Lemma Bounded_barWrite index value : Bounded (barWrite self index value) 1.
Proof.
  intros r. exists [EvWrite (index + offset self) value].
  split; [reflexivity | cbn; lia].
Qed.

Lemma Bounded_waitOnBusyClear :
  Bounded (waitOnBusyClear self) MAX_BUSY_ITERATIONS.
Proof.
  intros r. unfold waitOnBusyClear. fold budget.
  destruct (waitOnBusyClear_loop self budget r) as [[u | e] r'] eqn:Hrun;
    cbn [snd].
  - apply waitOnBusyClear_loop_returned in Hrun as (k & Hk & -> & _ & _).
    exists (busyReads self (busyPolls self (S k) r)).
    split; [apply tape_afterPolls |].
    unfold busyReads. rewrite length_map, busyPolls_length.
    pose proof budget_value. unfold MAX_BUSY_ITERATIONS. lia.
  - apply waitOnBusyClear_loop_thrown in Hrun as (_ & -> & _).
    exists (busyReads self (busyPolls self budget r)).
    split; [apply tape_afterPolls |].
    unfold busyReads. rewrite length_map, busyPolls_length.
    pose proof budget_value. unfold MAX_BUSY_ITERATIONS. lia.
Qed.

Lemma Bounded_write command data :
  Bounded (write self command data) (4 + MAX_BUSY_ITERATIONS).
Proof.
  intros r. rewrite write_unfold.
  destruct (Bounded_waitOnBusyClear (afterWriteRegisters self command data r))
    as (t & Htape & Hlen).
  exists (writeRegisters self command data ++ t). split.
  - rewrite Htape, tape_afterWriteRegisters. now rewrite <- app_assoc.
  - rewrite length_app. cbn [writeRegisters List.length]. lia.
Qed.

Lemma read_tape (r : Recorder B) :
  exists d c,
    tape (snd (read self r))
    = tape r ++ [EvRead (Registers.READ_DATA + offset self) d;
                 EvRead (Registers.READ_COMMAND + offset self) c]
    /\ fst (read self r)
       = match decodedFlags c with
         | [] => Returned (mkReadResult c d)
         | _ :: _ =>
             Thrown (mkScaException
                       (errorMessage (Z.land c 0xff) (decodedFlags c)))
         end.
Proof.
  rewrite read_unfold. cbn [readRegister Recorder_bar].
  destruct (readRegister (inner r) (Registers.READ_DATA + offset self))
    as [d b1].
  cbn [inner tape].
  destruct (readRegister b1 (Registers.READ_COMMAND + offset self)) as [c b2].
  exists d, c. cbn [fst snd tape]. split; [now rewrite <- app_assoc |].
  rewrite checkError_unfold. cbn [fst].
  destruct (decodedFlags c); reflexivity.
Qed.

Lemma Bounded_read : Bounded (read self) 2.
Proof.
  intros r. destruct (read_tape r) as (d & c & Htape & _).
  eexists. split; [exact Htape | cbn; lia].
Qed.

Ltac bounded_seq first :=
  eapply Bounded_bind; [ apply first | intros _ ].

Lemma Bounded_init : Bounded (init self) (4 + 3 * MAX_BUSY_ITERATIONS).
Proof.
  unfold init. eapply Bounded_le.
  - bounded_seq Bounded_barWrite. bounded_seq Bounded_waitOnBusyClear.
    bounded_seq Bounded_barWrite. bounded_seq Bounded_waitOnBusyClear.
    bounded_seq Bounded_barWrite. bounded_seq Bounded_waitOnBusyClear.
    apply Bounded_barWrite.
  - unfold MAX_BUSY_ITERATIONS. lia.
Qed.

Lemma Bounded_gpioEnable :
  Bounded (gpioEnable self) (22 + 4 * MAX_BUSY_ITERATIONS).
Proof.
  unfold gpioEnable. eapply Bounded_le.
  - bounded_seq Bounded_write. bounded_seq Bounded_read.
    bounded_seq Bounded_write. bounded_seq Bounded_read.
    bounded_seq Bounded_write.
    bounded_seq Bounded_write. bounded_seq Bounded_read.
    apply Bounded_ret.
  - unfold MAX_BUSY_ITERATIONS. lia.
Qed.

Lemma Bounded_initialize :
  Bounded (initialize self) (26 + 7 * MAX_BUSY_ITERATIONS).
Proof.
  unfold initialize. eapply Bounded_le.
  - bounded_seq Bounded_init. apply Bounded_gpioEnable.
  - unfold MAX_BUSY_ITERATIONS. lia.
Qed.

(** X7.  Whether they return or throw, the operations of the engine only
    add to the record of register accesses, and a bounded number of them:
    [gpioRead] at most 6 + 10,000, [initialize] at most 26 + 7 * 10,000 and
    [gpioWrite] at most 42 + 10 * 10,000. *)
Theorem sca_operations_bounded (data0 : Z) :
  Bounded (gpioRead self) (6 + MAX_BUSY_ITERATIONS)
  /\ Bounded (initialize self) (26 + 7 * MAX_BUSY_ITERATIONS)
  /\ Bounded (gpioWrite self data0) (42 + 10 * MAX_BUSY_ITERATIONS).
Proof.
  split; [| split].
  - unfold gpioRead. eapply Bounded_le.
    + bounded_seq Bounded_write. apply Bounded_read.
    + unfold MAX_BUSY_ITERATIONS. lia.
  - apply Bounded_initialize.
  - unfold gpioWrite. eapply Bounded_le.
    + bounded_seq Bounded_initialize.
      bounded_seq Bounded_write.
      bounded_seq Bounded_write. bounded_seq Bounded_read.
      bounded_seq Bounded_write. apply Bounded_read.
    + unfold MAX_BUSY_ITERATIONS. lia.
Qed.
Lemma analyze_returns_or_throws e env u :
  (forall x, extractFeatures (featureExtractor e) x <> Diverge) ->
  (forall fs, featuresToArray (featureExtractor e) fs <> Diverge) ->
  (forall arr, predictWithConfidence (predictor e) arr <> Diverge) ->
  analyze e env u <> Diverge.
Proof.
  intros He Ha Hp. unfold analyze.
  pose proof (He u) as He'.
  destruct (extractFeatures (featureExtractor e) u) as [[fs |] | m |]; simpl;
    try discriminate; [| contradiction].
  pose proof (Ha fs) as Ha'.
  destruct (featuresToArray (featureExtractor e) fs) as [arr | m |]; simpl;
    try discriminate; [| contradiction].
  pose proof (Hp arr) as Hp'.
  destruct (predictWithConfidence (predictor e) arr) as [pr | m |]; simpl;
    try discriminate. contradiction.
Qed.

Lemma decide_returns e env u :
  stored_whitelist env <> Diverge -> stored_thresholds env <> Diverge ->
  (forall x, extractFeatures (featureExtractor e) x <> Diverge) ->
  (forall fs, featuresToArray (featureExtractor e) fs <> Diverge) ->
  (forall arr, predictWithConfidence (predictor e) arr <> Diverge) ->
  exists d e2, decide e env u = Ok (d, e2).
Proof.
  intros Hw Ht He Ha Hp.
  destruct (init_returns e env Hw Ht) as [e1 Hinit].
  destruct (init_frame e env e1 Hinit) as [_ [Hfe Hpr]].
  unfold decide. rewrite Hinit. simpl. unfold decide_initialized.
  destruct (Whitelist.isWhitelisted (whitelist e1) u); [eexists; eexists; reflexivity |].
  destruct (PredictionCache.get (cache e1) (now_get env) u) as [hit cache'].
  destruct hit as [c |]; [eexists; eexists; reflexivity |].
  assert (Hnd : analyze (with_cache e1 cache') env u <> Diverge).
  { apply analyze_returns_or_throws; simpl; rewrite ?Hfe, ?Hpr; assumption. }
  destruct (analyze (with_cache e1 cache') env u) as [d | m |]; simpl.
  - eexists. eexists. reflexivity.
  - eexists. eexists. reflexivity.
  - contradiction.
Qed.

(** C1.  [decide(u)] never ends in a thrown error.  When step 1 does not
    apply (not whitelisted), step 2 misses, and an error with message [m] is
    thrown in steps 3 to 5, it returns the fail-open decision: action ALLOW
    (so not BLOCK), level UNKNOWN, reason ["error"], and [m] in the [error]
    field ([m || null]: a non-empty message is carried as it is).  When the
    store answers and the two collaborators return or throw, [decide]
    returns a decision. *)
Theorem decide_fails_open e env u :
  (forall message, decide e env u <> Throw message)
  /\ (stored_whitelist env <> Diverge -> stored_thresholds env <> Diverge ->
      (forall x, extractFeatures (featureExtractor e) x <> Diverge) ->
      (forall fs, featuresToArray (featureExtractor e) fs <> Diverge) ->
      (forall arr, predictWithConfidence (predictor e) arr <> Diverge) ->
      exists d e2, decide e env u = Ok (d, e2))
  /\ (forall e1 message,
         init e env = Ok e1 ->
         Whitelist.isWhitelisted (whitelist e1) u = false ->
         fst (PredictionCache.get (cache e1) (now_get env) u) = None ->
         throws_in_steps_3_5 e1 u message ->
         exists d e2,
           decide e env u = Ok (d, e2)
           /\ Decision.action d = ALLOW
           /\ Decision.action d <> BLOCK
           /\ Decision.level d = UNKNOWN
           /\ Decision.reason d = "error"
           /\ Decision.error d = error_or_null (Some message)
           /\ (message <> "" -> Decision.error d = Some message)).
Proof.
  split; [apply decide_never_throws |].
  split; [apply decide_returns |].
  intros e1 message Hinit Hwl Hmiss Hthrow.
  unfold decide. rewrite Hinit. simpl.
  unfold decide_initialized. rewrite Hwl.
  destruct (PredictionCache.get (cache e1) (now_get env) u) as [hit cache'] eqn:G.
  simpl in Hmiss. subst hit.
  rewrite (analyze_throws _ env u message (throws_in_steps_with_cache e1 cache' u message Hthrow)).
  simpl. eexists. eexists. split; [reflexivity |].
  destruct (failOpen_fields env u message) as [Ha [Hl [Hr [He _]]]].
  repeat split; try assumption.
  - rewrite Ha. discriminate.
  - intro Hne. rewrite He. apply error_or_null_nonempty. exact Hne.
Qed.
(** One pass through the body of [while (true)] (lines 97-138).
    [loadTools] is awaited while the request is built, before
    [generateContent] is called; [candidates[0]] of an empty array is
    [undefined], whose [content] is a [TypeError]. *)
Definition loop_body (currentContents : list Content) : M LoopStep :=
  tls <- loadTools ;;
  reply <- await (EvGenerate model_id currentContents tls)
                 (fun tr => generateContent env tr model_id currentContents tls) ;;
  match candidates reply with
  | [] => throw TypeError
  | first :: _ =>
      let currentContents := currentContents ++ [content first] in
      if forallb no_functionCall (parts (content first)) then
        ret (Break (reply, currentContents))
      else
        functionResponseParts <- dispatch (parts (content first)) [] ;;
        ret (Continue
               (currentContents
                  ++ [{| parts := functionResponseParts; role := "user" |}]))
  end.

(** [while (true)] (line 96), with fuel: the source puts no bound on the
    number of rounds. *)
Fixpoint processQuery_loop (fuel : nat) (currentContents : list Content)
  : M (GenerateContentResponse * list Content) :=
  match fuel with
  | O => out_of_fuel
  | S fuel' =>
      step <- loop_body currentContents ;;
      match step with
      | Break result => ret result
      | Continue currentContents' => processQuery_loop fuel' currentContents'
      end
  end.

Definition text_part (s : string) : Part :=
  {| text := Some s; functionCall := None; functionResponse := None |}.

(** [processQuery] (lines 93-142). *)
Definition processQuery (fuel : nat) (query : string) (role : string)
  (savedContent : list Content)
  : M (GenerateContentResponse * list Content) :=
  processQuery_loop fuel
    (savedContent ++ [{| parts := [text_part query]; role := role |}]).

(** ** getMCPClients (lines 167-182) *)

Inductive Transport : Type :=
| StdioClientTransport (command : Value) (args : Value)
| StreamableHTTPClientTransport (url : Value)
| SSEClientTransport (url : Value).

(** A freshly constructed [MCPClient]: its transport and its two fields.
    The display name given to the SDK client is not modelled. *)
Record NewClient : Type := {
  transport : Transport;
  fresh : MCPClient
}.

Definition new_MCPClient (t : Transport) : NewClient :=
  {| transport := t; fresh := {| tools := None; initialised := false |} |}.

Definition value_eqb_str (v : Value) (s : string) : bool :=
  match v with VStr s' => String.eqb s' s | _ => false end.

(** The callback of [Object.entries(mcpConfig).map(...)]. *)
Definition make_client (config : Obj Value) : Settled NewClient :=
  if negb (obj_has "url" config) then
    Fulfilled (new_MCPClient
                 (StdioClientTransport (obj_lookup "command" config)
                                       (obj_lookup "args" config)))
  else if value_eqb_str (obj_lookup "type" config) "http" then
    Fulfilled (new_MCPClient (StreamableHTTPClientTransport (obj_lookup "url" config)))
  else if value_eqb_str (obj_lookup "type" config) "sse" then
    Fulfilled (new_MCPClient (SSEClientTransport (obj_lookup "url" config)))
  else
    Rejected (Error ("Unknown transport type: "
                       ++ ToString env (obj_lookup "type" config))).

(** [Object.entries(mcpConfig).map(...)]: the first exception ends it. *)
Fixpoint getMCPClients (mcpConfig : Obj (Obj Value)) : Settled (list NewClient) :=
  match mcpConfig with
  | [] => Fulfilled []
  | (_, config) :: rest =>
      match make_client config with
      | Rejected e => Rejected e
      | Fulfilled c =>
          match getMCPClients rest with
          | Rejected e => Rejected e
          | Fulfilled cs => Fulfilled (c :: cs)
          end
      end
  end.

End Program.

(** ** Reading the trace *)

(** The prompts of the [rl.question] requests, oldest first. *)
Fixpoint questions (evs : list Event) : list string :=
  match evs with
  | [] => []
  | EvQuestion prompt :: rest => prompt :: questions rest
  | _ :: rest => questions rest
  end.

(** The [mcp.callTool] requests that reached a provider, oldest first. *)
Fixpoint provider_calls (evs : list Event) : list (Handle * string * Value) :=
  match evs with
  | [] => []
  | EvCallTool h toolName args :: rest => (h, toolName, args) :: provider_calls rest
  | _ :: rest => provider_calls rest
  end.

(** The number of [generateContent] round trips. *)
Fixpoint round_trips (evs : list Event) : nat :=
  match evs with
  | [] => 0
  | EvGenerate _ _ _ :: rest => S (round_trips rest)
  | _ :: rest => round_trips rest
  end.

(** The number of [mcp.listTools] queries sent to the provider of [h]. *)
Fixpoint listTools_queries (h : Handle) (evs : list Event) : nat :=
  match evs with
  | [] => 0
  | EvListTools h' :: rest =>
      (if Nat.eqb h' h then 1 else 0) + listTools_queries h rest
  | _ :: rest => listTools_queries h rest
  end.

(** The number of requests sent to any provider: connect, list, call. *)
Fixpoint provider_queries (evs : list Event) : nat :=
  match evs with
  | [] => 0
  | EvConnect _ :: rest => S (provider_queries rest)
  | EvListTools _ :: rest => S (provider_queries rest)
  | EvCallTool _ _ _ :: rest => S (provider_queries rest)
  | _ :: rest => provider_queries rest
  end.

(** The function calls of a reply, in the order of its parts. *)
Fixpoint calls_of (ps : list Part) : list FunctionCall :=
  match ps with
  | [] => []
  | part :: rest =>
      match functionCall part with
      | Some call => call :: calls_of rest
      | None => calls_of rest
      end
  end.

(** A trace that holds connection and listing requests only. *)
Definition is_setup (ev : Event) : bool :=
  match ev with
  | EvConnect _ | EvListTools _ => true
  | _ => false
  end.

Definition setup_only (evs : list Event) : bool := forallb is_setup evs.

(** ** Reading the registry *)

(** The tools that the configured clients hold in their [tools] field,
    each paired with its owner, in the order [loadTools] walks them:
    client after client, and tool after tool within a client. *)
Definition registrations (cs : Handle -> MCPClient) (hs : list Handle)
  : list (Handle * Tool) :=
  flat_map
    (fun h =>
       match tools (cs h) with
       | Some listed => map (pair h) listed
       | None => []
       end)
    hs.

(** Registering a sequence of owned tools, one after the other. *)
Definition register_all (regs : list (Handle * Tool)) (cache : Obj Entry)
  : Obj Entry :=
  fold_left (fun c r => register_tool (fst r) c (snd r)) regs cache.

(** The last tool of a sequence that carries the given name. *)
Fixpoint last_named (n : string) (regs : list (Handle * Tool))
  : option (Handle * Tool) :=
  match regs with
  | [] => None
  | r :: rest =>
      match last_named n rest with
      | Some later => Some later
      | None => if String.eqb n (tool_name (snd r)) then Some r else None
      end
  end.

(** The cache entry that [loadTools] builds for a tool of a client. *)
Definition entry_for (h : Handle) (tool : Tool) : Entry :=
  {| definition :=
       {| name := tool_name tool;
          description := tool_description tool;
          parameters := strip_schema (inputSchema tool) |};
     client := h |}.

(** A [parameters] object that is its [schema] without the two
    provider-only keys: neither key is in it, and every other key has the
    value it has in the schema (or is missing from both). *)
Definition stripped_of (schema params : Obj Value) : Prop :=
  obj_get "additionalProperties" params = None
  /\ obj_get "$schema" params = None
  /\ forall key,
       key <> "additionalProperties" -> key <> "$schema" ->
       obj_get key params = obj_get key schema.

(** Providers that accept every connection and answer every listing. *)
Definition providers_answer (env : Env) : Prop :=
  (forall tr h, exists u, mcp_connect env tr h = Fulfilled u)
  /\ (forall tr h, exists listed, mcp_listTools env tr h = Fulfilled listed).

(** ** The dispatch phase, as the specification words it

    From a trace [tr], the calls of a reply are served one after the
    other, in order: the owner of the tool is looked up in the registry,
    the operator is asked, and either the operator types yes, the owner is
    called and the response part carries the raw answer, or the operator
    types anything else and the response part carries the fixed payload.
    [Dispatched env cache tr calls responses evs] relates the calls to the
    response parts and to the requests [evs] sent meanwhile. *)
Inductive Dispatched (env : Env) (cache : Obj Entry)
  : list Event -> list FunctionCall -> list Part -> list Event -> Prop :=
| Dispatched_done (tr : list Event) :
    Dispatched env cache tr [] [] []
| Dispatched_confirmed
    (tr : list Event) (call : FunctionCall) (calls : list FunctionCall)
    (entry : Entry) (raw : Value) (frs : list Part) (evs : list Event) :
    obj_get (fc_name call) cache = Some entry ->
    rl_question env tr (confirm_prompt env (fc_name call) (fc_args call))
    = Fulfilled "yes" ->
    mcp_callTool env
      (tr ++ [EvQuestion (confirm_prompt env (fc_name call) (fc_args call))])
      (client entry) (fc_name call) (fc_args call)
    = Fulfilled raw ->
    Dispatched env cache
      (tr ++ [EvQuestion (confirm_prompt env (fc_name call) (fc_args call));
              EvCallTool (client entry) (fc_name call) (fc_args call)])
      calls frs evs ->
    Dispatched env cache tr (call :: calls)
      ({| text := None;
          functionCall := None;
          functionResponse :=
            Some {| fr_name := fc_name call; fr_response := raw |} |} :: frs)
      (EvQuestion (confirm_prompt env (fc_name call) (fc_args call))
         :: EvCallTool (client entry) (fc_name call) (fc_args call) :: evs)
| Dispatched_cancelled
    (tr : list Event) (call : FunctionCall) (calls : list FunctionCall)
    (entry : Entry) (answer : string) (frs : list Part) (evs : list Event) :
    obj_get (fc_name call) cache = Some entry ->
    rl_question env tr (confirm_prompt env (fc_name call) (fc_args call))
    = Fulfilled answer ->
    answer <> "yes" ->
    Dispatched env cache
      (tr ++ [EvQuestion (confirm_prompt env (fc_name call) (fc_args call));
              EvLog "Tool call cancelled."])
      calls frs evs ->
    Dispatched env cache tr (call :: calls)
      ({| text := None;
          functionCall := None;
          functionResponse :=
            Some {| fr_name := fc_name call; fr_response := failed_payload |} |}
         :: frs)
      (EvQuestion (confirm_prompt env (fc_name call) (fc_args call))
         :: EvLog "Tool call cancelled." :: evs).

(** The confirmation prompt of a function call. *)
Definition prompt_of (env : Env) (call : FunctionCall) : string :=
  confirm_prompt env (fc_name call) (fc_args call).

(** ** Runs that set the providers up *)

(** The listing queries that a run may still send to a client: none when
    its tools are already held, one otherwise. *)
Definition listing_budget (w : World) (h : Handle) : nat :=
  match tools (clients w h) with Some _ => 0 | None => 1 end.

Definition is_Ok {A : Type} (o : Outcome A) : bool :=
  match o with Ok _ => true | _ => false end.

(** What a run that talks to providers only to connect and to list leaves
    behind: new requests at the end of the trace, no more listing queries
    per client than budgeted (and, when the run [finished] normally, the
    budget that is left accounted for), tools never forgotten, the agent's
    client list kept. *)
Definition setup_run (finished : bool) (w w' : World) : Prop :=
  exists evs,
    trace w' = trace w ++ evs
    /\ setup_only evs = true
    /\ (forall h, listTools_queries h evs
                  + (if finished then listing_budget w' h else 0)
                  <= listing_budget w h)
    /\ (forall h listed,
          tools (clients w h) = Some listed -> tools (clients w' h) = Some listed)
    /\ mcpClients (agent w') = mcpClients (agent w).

----------------

» Problem statement
All that is needed is a number: the count of lines in the listing that hold "ALLOW".

» Exercise output
2